- [Problem statement]:
Find the line with "Definition isspace (c" in the records below. Copy it and every line after it, up to and including the line with "[result] in order;".

-- Data excerpts follows --

(** * Pattern-Strategy-TextFormatter: the strategies, the context and main

    A shallow embedding of [Pattern-Strategy-TextFormatter.cpp]:
    the three [ITextFormatter] strategies, the [TextProcessor] context that
    owns at most one of them, and the driver in [main].

    - [std::string] is a [list ascii]: a sequence of 8-bit characters that the
      range-based [for (char& c : result)] reads and overwrites in place,
      position by position ([!!] and [<[i:=c]>]).
    - [<cctype>] works on [int]: every call [toupper(c)] converts the [char]
      to [int] first and the assignment [c = ...] converts back.  Whether
      [char] is signed is left to the platform ([Platform]).
    - [cout] is the sequence of characters written so far; [TextProcessor]'s
      methods and [main] are written in a small state monad.
    - The strategies are embedded twice: as the bytes they compute, and
      ([Checked]) with every <cctype> call checked against what the C
      library accepts, so that a call outside the contract of <cctype>
      shows as no result. *)

From Stdlib Require Import ZArith Ascii String.
From stdpp Require Import base list.

Local Open Scope Z_scope.

Abbreviation char := ascii (only parsing).
Abbreviation std_string := (list ascii) (only parsing).

(** String literals of the source, as [std::string] values. *)
Abbreviation str := list_ascii_of_string (only parsing).

(** ** The platform: signedness of plain [char] *)

Class Platform := { char_signed : bool }.

Definition signed_char_platform : Platform := {| char_signed := true |}.
Definition unsigned_char_platform : Platform := {| char_signed := false |}.

(** ** Characters and their conversions to and from [int] *)

Module Char.

(** The byte a character holds, 0..255. *)
Definition code (c : char) : Z := Z.of_N (N_of_ascii c).

Section Conversions.
Context `{Platform}.

(** [char] to [int], as happens when a [char] is passed to [toupper],
    [tolower] or [isspace]: bytes from 128 on are negative where [char] is
    signed. *)
Definition to_int (c : char) : Z :=
  if char_signed && (128 <=? code c) then code c - 256 else code c.

(** [int] to [char], as happens in [c = toupper(c)]: reduction modulo 256. *)
Definition of_int (z : Z) : char := ascii_of_N (Z.to_N (z mod 256)).

End Conversions.
End Char.

(** ** <cctype> in the "C" locale

    The program never calls [setlocale], so the locale is "C": the letters
    are 'A'..'Z' and 'a'..'z', the whitespace characters are space and
    '\t' '\n' '\v' '\f' '\r'.  Every other value is no letter and no
    whitespace, and [toupper] and [tolower] give it back.  That includes the
    negative values a signed [char] yields for the bytes from 128 on: the
    C standard leaves such a call open, and the tables of the C locale hand
    the same byte back, which is what is modelled here. *)

Module Cctype.

Definition isspace (c : Z) : bool := (c =? 32) || ((9 <=? c) && (c <=? 13)).

Definition isupper (c : Z) : bool := (65 <=? c) && (c <=? 90).

Definition islower (c : Z) : bool := (97 <=? c) && (c <=? 122).

Definition toupper (c : Z) : Z := if islower c then c - 32 else c.

Definition tolower (c : Z) : Z := if isupper c then c + 32 else c.

End Cctype.

(** ** The range-based for loop over a string, by reference

    [for (char& c : result) body] visits the positions [0 .. size-1] of
    [result] in order; the body reads the character at the position,
    may overwrite it, and may update the variables of the enclosing
    function ([St]). *)

Section RangeFor.
Context {St : Type}.
Variable body : St -> char -> St * char.

Definition range_for_step (acc : St * std_string) (i : nat) : St * std_string :=
  let '(st, result) := acc in
  match result !! i with
  | Some c => let '(st', c') := body st c in (st', <[i := c']> result)
  | None => (st, result)
  end.

Definition range_for (st : St) (result : std_string) : St * std_string :=
  foldl range_for_step (st, result) (seq 0 (length result)).

(** The same loop as a transducer: one character in, one character out,
    the loop-carried variables threaded along. *)
Fixpoint transduce (st : St) (s : std_string) : St * std_string :=
  match s with
  | [] => (st, [])
  | c :: s' =>
      let '(st1, c') := body st c in
      let '(st2, r) := transduce st1 s' in
      (st2, c' :: r)
  end.

End RangeFor.

(** ** The strategies *)

(** [class ITextFormatter]: one pure virtual method and no data member. *)
Module ITextFormatter.
Record t := { format : std_string -> std_string }.
End ITextFormatter.

Module UpperCaseFormatter.
Section WithPlatform.
Context `{Platform}.

Definition format (text : std_string) : std_string :=
  let result := text in
  snd (range_for
         (fun (_ : unit) c => (tt, Char.of_int (Cctype.toupper (Char.to_int c))))
         tt result).

Definition new : ITextFormatter.t := {| ITextFormatter.format := format |}.

End WithPlatform.
End UpperCaseFormatter.

Module LowerCaseFormatter.
Section WithPlatform.
Context `{Platform}.

Definition format (text : std_string) : std_string :=
  let result := text in
  snd (range_for
         (fun (_ : unit) c => (tt, Char.of_int (Cctype.tolower (Char.to_int c))))
         tt result).

Definition new : ITextFormatter.t := {| ITextFormatter.format := format |}.

End WithPlatform.
End LowerCaseFormatter.

Module TitleCaseFormatter.
Section WithPlatform.
Context `{Platform}.

(** The body of the loop; [capitalize] is the flag declared before it. *)
Definition body (capitalize : bool) (c : char) : bool * char :=
  if Cctype.isspace (Char.to_int c) then (true, c)
  else if capitalize then (false, Char.of_int (Cctype.toupper (Char.to_int c)))
  else (capitalize, Char.of_int (Cctype.tolower (Char.to_int c))).

Definition format (text : std_string) : std_string :=
  let result := text in
  let capitalize := true in
  snd (range_for body capitalize result).

Definition new : ITextFormatter.t := {| ITextFormatter.format := format |}.

End WithPlatform.
End TitleCaseFormatter.

(** ** A state monad for the member functions and for main *)

Definition State (S A : Type) : Type := S -> A * S.

#[global] Instance state_ret {S} : MRet (State S) := fun A a s => (a, s).

#[global] Instance state_bind {S} : MBind (State S) :=
  fun A B k m s => let '(a, s') := m s in k a s'.

Definition get {S} : State S S := fun s => (s, s).

Definition put {S} (s : S) : State S unit := fun _ => (tt, s).

(** ** The context *)

Module TextProcessor.

(** [unique_ptr<ITextFormatter> formatter]: [None] is [nullptr]. *)
Record t := { formatter : option ITextFormatter.t }.

(** [TextProcessor() : formatter(nullptr) {}] *)
Definition new : t := {| formatter := None |}.

(** [formatter = move(f)]: the slot takes [f], the strategy held before is
    released. *)
Definition setFormatter (f : option ITextFormatter.t) : State t unit :=
  put {| formatter := f |}.

Definition format (text : std_string) : State t std_string :=
  this ← get;
  match formatter this with
  | Some f => mret (ITextFormatter.format f text)
  | None => mret text
  end.

End TextProcessor.

(** ** main *)

Module Main.

(** What main can touch: its local [processor] and the characters written
    to [cout]. *)
Record World := { processor : TextProcessor.t; cout : std_string }.

(** Where main starts: [TextProcessor processor;] has run its constructor
    and nothing has been written yet. *)
Definition initial : World := {| processor := TextProcessor.new; cout := [] |}.

(** [cout << s] *)
Definition print (s : std_string) : State World unit :=
  fun w => (tt, {| processor := processor w; cout := cout w ++ s |}).

(** A member function called on the local [processor]. *)
Definition on_processor {A} (m : State TextProcessor.t A) : State World A :=
  fun w => let '(a, p) := m (processor w) in
           (a, {| processor := p; cout := cout w |}).

(** The newline character written as [\n] in the source's literals. *)
Definition nl : char := "010"%char.

Section WithPlatform.
Context `{Platform}.

(** [line] is what [getline(cin, input)] stores in [input] and [number] is
    what [cin >> choice] stores in [choice]. *)
Definition main (line : std_string) (number : Z) : State World Z :=
  print (str "Enter a sentence: ") ;;
  let input := line in
  print (nl :: str "Choose a format:" ++ [nl]) ;;
  print (str "1) Uppercase" ++ [nl]) ;;
  print (str "2) Lowercase" ++ [nl]) ;;
  print (str "3) Title Case" ++ [nl]) ;;
  print (str "Enter choice (1-3): ") ;;
  let choice := number in
  match choice with
  | 1 => on_processor (TextProcessor.setFormatter (Some UpperCaseFormatter.new))
  | 2 => on_processor (TextProcessor.setFormatter (Some LowerCaseFormatter.new))
  | 3 => on_processor (TextProcessor.setFormatter (Some TitleCaseFormatter.new))
  | _ => print (str "Invalid choice. Using default (no formatting)." ++ [nl])
  end ;;
  print (nl :: str "Formatted output:" ++ [nl]) ;;
  r ← on_processor (TextProcessor.format input);
  print r ;;
  print [nl] ;;
  mret 0.

End WithPlatform.
End Main.
Fixpoint jval_of_tree (t : gen_tree jleaf) : jval :=
  match t with
  | GenLeaf (inl (inl (inl (inl _)))) => JNull
  | GenLeaf (inl (inl (inl (inr b)))) => JBool b
  | GenLeaf (inl (inl (inr z))) => JInt z
  | GenLeaf (inl (inr f)) => JFloat f
  | GenLeaf (inr s) => JStr s
  | GenNode 0 ts => JArr (map jval_of_tree ts)
  | GenNode _ ts =>
      JObj (map (fun t =>
                   match t with
                   | GenNode _ [GenLeaf (inr k); tx] => (k, jval_of_tree tx)
                   | _ => (EmptyString, JNull)
                   end) ts)
  end.

Definition jval_of_to_tree : forall v, jval_of_tree (jval_to_tree v) = v.
Proof.
  fix IH 1. intros [| b | z | f | s | items | members]; simpl;
    try reflexivity.
  - f_equal. induction items as [|x items IHl]; simpl; [reflexivity|].
    f_equal; [apply IH|apply IHl].
  - f_equal. induction members as [|[k x] members IHl]; simpl;
      [reflexivity|].
    f_equal; [f_equal; apply IH|apply IHl].
Defined.

#[global] Instance jval_eq_dec : EqDecision jval.
Proof.
  intros x y. destruct (decide (jval_to_tree x = jval_to_tree y)) as [E|E].
  - left. rewrite <- (jval_of_to_tree x), <- (jval_of_to_tree y).
    by rewrite E.
  - right. intros ->. by apply E.
Defined.

#[global] Instance jval_countable : Countable jval :=
  inj_countable' jval_to_tree jval_of_tree jval_of_to_tree.

(** A JSON object / Python [dict] with string keys. *)
Abbreviation jobj := (gmap string jval).

(** Truth value of a JSON value ([not v] is its negation). *)
Definition jtruthy (v : jval) : bool :=
  match v with
  | JNull => false
  | JBool b => b
  | JInt z => negb (z =? 0)
  | JFloat (FFinite n _) => negb (n =? 0)
  | JFloat _ => true
  | JStr s => truthy s
  | JArr items => match items with [] => false | _ => true end
  | JObj members => match members with [] => false | _ => true end
  end.

(** Every item of a list is a [str]. *)
Definition all_strings (items : list jval) : bool :=
  forallb (fun c => match c with JStr _ => true | _ => false end) items.

(** ** Configuration constants *)

Definition ALG : string := "PS512".
Definition ISSUER : string := "JWT API Simulation".
Definition AUDIENCE : string := "JWT API Simulation".
Definition LEEWAY_SECONDS : Z := 2.
Definition COOKIE_NAME : string := "session_jwt".
Definition COOKIE_EXP : string := "jwt_exp".

(** ** The world: clock and entropy

    [reads] counts the clock readings made so far, [draws] the calls to
    [uuid4], [salts] the signatures produced (RSA-PSS salts its
    signatures). *)

Record world : Type := World { reads : nat; draws : nat; salts : nat }.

-- Data excerpts concluded --

- [Response for this exercise]:
Definition isspace (c : Z) : bool := (c =? 32) || ((9 <=? c) && (c <=? 13)).

Definition isupper (c : Z) : bool := (65 <=? c) && (c <=? 90).

Definition islower (c : Z) : bool := (97 <=? c) && (c <=? 122).

Definition toupper (c : Z) : Z := if islower c then c - 32 else c.

Definition tolower (c : Z) : Z := if isupper c then c + 32 else c.

End Cctype.

(** ** The range-based for loop over a string, by reference

    [for (char& c : result) body] visits the positions [0 .. size-1] of
    [result] in order; the body reads the character at the position,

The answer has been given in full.